(** The whole of ext2_delete_entry on the page. *)
Lemma drop_page_ok d c m b l o name k :
  0 < c -> page_ok d c m b l -> o ∈ l -> entry_name d o = Some (name, k) ->
  let s := o - o mod c in
  exists p, find_before (S 4096) d None s o = Ret (Some p) /\
    (let x := match p with Some p => p | None => s end in s <= x <= o) /\
    exists l', page_ok (drop_entry p o (o + de_rec_len d o) d) c m b l' /\
      names d l ≡ₚ (name, k) :: names (drop_entry p o (o + de_rec_len d o) d) l'.
Proof.
  intros Hc0 Hp Ho Hnk s. pose proof Hp as [Hb Hl He Hc _].
  destruct (chain_in _ _ _ _ _ _ _ Hc Ho) as (Hok & H0 & Hob). pose proof (eo_min _ _ _ _ Hok).
  pose proof (Z.mod_pos_bound o c Hc0). pose proof (Z.div_mod o c ltac:(lia)).
  assert (s = c * (o / c)) as Es by lia. assert (0 <= o / c) by (apply Z.div_pos; lia).
  assert (0 <= s) by nia.
  destruct (chain_chunk d c m 0 b l s Hc0 Hc) as (la & lb & -> & Ha & Hbc).
  { lia. } { rewrite Es, Z.mul_comm. apply Z.mod_mul. lia. }
  assert (o ∈ lb) as Hol.
  { apply elem_of_app in Ho as [Ho|Ho]; [|done]. destruct (chain_in _ _ _ _ _ _ _ Ha Ho). lia. }
  apply list_elem_of_split in Hol as (lc & ld & ->).
  pose proof (chain_split _ _ _ _ _ _ _ _ Hbc) as (Hsc & _ & _).
  exists (last lc). split.
  { rewrite (find_before_ok d c m o 4096 s lc None) by (auto; lia). by destruct (last lc). }
  destruct (last lc) as [p|] eqn:El.
  - apply last_Some in El as [le ->]. pose proof (chain_split _ _ _ _ _ _ _ _ Hsc) as (Hse & Hpk & Hpo).
    pose proof (eo_min _ _ _ _ Hpk). pose proof (chain_bounds _ _ _ _ _ _ Hse).
    pose proof (chain_bounds _ _ _ _ _ _ Hpo). split; [lia|].
    rewrite <-app_assoc, app_assoc in Hp |- *. cbn in Hp |- *.
    apply (drop_merge_ok d c m b (la ++ le) p o ld); auto.
    symmetry. assert (s / c = o / c) as Eso by (rewrite Es, Z.mul_comm; apply Z.div_mul; lia).
    rewrite <-Eso. symmetry. apply (chunk_between s o); auto; lia.
  - split; [lia|]. rewrite app_assoc in Hp |- *. by apply drop_first_ok.
Qed.

(** ** The offsets of a page, computed *)

Fixpoint offsets (fuel : nat) (d : list Z) (a b : Z) : list Z :=
  match fuel with
  | O => []
  | S fuel' => if a <? b then a :: offsets fuel' d (a + de_rec_len d a) b else []
  end.

Lemma chain_offsets d c m a b l : chain d c m a b l -> forall fuel,
  b - a <= Z.of_nat fuel -> offsets fuel d a b = l.
Proof.
  induction 1 as [a|a b l He Hc IH]; intros fuel Hf.
  { destruct fuel; cbn; [done|]. by rewrite Z.ltb_irrefl. }
  pose proof (eo_min _ _ _ _ He). pose proof (chain_bounds _ _ _ _ _ _ Hc).
  destruct fuel as [|fuel]; [lia|]. cbn. rewrite (proj2 (Z.ltb_lt a b)) by lia. f_equal. apply IH. lia.
Qed.

(** ** The chunk of an empty directory *)

Lemma same_on_app a b : same_on 0 (zlen a) a (a ++ b).
Proof.
  intros off n ? ? ?. unfold peek. rewrite drop_app_le by lia. apply take_app_le. rewrite length_drop. lia.
Qed.

Lemma puts_ok_mono n n' f l : n <= n' -> puts_ok n f l = true -> puts_ok n' f l = true.
Proof.
  intros Hn. unfold puts_ok. rewrite !forallb_forall. intros Hf x Hx. specialize (Hf x Hx).
  unfold field_fits in *. bool_hyps. apply andb_true_iff. split; [|done].
  apply andb_true_iff. split; [by apply Z.leb_le|apply Z.leb_le; lia].
Qed.

Section empty.
Context (c ino parent ft m : Z) (Hc : c = 1024 \/ c = 2048 \/ c = 4096).
Context (Hino : 0 < ino <= m) (Hparent : 0 < parent <= m) (Hm : m < 2 ^ 32).

Let K := empty_chunk c ino parent ft.

(** Its stores, the names as four bytes each. *)
Let puts : list (field * Z) :=
  [((1%nat, 6), 1); ((2%nat, 4), u16 12); ((4%nat, 8), 46); ((4%nat, 0), ino); ((1%nat, 7), ft);
   ((1%nat, 18), 2); ((2%nat, 16), u16 (c - 12)); ((4%nat, 12), parent); ((4%nat, 20), 11822);
   ((1%nat, 19), ft)].

Lemma empty_chunk_puts : K = fputs puts (replicate (Z.to_nat c) 0).
Proof. done. Qed.

Lemma empty_chunk_length : zlen K = c.
Proof.
  rewrite empty_chunk_puts, length_fputs, length_replicate; [lia|].
  rewrite length_replicate. by destruct Hc as [-> | [-> | ->]].
Qed.

Lemma empty_chunk_bytes : Forall is_byte K.
Proof. rewrite empty_chunk_puts. apply fputs_byte. by apply Forall_replicate. Qed.

Lemma empty_chunk_field f v : last_put f puts = Some v -> puts_ok 1024 f puts = true -> 0 <= f.2 ->
  fget f K = v mod 2 ^ (8 * Z.of_nat f.1).
Proof.
  intros Hl Hok Hf. rewrite empty_chunk_puts. rewrite (fget_fputs c); [by rewrite Hl| |done|].
  - rewrite length_replicate. lia.
  - apply (puts_ok_mono 1024); [lia|done].
Qed.

Lemma empty_chunk_entries :
  de_inode K 0 = ino /\ de_rec_len K 0 = 12 /\ de_name_len K 0 = 1 /\ get32 8 K = 46 /\
  de_inode K 12 = parent /\ de_rec_len K 12 = c - 12 /\ de_name_len K 12 = 2 /\ get32 20 K = 11822.
Proof.
  unfold de_inode, de_rec_len, de_name_len. cbn [Z.add]. 
  split_and!.
  - change (fget (4%nat, 0) K = ino). rewrite (empty_chunk_field _ ino) by done. apply Z.mod_small. cbn. lia.
  - change (fget (2%nat, 4) K = 12). by rewrite (empty_chunk_field _ (u16 12)) by done.
  - change (fget (1%nat, 6) K = 1). by rewrite (empty_chunk_field _ 1) by done.
  - change (fget (4%nat, 8) K = 46). by rewrite (empty_chunk_field _ 46) by done.
  - change (fget (4%nat, 12) K = parent). rewrite (empty_chunk_field _ parent) by done. apply Z.mod_small. cbn. lia.
  - change (fget (2%nat, 16) K = c - 12). rewrite (empty_chunk_field _ (u16 (c - 12))) by done.
    rewrite wrap_small by lia. apply Z.mod_small. cbn. lia.
  - change (fget (1%nat, 18) K = 2). by rewrite (empty_chunk_field _ 2) by done.
  - change (fget (4%nat, 20) K = 11822). by rewrite (empty_chunk_field _ 11822) by done.
Qed.

(** The first bytes of a field. *)
Lemma name_bytes d o n v : Forall is_byte d -> get32 o d = v -> 0 <= o -> o + 4 <= zlen d -> 0 <= n <= 4 ->
  peek o n d = take (Z.to_nat n) (le_bytes 4 v).
Proof.
  intros Hb <- Ho Hl Hn. unfold get_le. assert (length (peek o 4 d) = 4%nat) as E by (rewrite length_peek; lia).
  assert (Forall is_byte (peek o 4 d)) as Hp by (unfold peek; auto using Forall_take, Forall_drop).
  apply le_bytes_le_value in Hp. rewrite E in Hp. change (Z.of_nat 4) with 4. rewrite Hp. unfold peek. rewrite take_take. f_equal. lia.
Qed.

Lemma empty_page_ok :
  let d := K ++ replicate (Z.to_nat (4096 - c)) 0 in
  page_ok d c m c [0; 12] /\ names d [0; 12] = [([46], ino); ([46; 46], parent)].
Proof.
  intros d. pose proof empty_chunk_length as Hl. pose proof empty_chunk_bytes as Hb.
  destruct empty_chunk_entries as (E1 & E2 & E3 & E4 & E5 & E6 & E7 & E8).
  pose proof (same_on_app K (replicate (Z.to_nat (4096 - c)) 0)) as Hs. rewrite Hl in Hs. fold d in Hs.
  assert (chain K c m 0 c [0; 12]) as Hch.
  { constructor; [|rewrite E2; constructor; [|rewrite E6; replace (12 + (c - 12)) with c by lia; constructor]].
    - split; rewrite ?E1, ?E2, ?E3; try done; try lia. rewrite !Z.div_small by lia. done.
    - cbn [Z.add]. split; rewrite ?E5, ?E6, ?E7; try done; try lia.
      + by destruct Hc as [-> | [-> | ->]].
      + change (EXT2_DIR_REC_LEN 2) with 12. lia.
      + rewrite !Z.div_small by lia. done. }
  assert (names d [0; 12] = [([46], ino); ([46; 46], parent)]) as Hn.
  { rewrite (same_on_names K d c m 0 c) by done. unfold names, entry_name, de_name. cbn [omap list_omap].
    rewrite E1, E3, E5, E7. rewrite !(proj2 (Z.eqb_neq _ 0)) by lia.
    rewrite (name_bytes K (0 + 8) 1 46), (name_bytes K (12 + 8) 2 11822) by (auto; lia). done. }
  split; [|done]. split.
  - apply Forall_app. split; [done|]. by apply Forall_replicate.
  - unfold d. rewrite length_app, length_replicate, Nat2Z.inj_add. lia.
  - lia.
  - by apply (same_on_chain K).
  - rewrite Hn. by repeat constructor.
Qed.
End empty.

(** ** The test for an empty directory *)

(** The entry does not keep the directory [ino] from being empty. *)
Definition dots (ino : Z) (e : list Z * Z) : bool :=
  bool_decide (e.1 = [46]) && (e.2 =? ino) || bool_decide (e.1 = [46; 46]).

Lemma get8_nth d o n i : 0 <= o -> 0 <= i < n -> o + n <= zlen d ->
  get8 (o + i) d = nth (Z.to_nat i) (peek o n d) 0.
Proof.
  intros Ho Hi Hl. destruct (lookup_lt_is_Some_2 d (Z.to_nat (o + i))) as [x Hx]; [lia|].
  assert (peek (o + i) 1 d = [x]) as E.
  { apply list_eq. intros j. rewrite lookup_peek. case_decide.
    - replace j with 0%nat by lia. rewrite Nat.add_0_r, Hx. done.
    - destruct j; [lia|done]. }
  unfold get_le. change (Z.of_nat 1) with 1. rewrite E. cbn [le_value].
  rewrite (nth_lookup_Some _ _ 0 x); [lia|]. rewrite lookup_peek, decide_True by lia.
  rewrite <-Hx. f_equal. lia.
Qed.

Lemma occupied_dots d c m b l1 o l2 ino :
  page_ok d c m b (l1 ++ o :: l2) ->
  occupied d o ino = match entry_name d o with Some e => negb (dots ino e) | None => false end.
Proof.
  intros Hp. destruct (page_entry _ _ _ _ _ _ _ Hp) as (_ & He & _ & Ho & Hob & Hn).
  pose proof Hp as [Hb Hl Hend _ _].
  destruct (page_name_fits _ _ _ _ _ o Hp) as (_ & Hf & Hr); [apply elem_of_app; right; apply elem_of_cons; by left|].
  unfold occupied. destruct (entry_name d o) as [[nm k]|] eqn:E.
  2:{ unfold entry_name in E. unfold nz. by destruct (de_inode d o =? 0). }
  destruct (Hn _ _ eq_refl) as (Hlen & Hk & Hk0 & Hne). unfold nz. rewrite <-Hk, (proj2 (Z.eqb_neq k 0)) by done.
  cbn [negb andb]. assert (nm = peek (o + 8) (de_name_len d o) d) as Enm.
  { unfold entry_name in E. destruct (_ =? 0); [done|]. injection E as <- _. done. }
  rewrite <-Hlen in *.
  assert (get8 (o + 8) d = nth 0 nm 0) as ->.
  { rewrite Enm, <-(Z.add_0_r (o + 8)) at 1. rewrite (get8_nth d (o + 8) (zlen nm)) by (destruct nm; cbn in *; try lia; done).
    done. }
  unfold dots. cbn [fst snd]. destruct nm as [|x [|y [|z nm]]]; [done|..].
  - cbn. destruct (Z.eqb_spec x 46) as [->|Hx]; cbn.
    + rewrite bool_decide_eq_true_2, bool_decide_eq_false_2 by done. cbn. by rewrite orb_false_r.
    + rewrite !bool_decide_eq_false_2 by congruence. done.
  - assert (get8 (o + 9) d = y) as ->.
    { replace (o + 9) with (o + 8 + 1) by lia. rewrite (get8_nth d (o + 8) 2) by (cbn in *; lia).
      change (Z.of_nat (length [x; y])) with 2 in Enm. by rewrite <-Enm. }
    cbn. rewrite (bool_decide_eq_false_2 ([x; y] = [46])) by done. cbn.
    destruct (Z.eqb_spec x 46) as [->|Hx]; cbn; [|by rewrite bool_decide_eq_false_2 by congruence].
    destruct (Z.eqb_spec y 46) as [->|Hy]; cbn; [by rewrite bool_decide_eq_true_2|].
    by rewrite bool_decide_eq_false_2 by congruence.
  - rewrite (proj2 (Z.ltb_lt 2 _)) by (cbn; lia). rewrite orb_true_r. cbn.
    by rewrite !bool_decide_eq_false_2 by done.
Qed.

> [Try it]:
All that belongs in the answer is the run of lines above from the line containing "Lemma same_on_app a" through the line containing "intros Hn. unfold", exactly as written.

> [Solved problem]:
Lemma same_on_app a b : same_on 0 (zlen a) a (a ++ b).
Proof.
  intros off n ? ? ?. unfold peek. rewrite drop_app_le by lia. apply take_app_le. rewrite length_drop. lia.
Qed.

Lemma puts_ok_mono n n' f l : n <= n' -> puts_ok n f l = true -> puts_ok n' f l = true.
Proof.
  intros Hn. unfold puts_ok. rewrite !forallb_forall. intros Hf x Hx. specialize (Hf x Hx).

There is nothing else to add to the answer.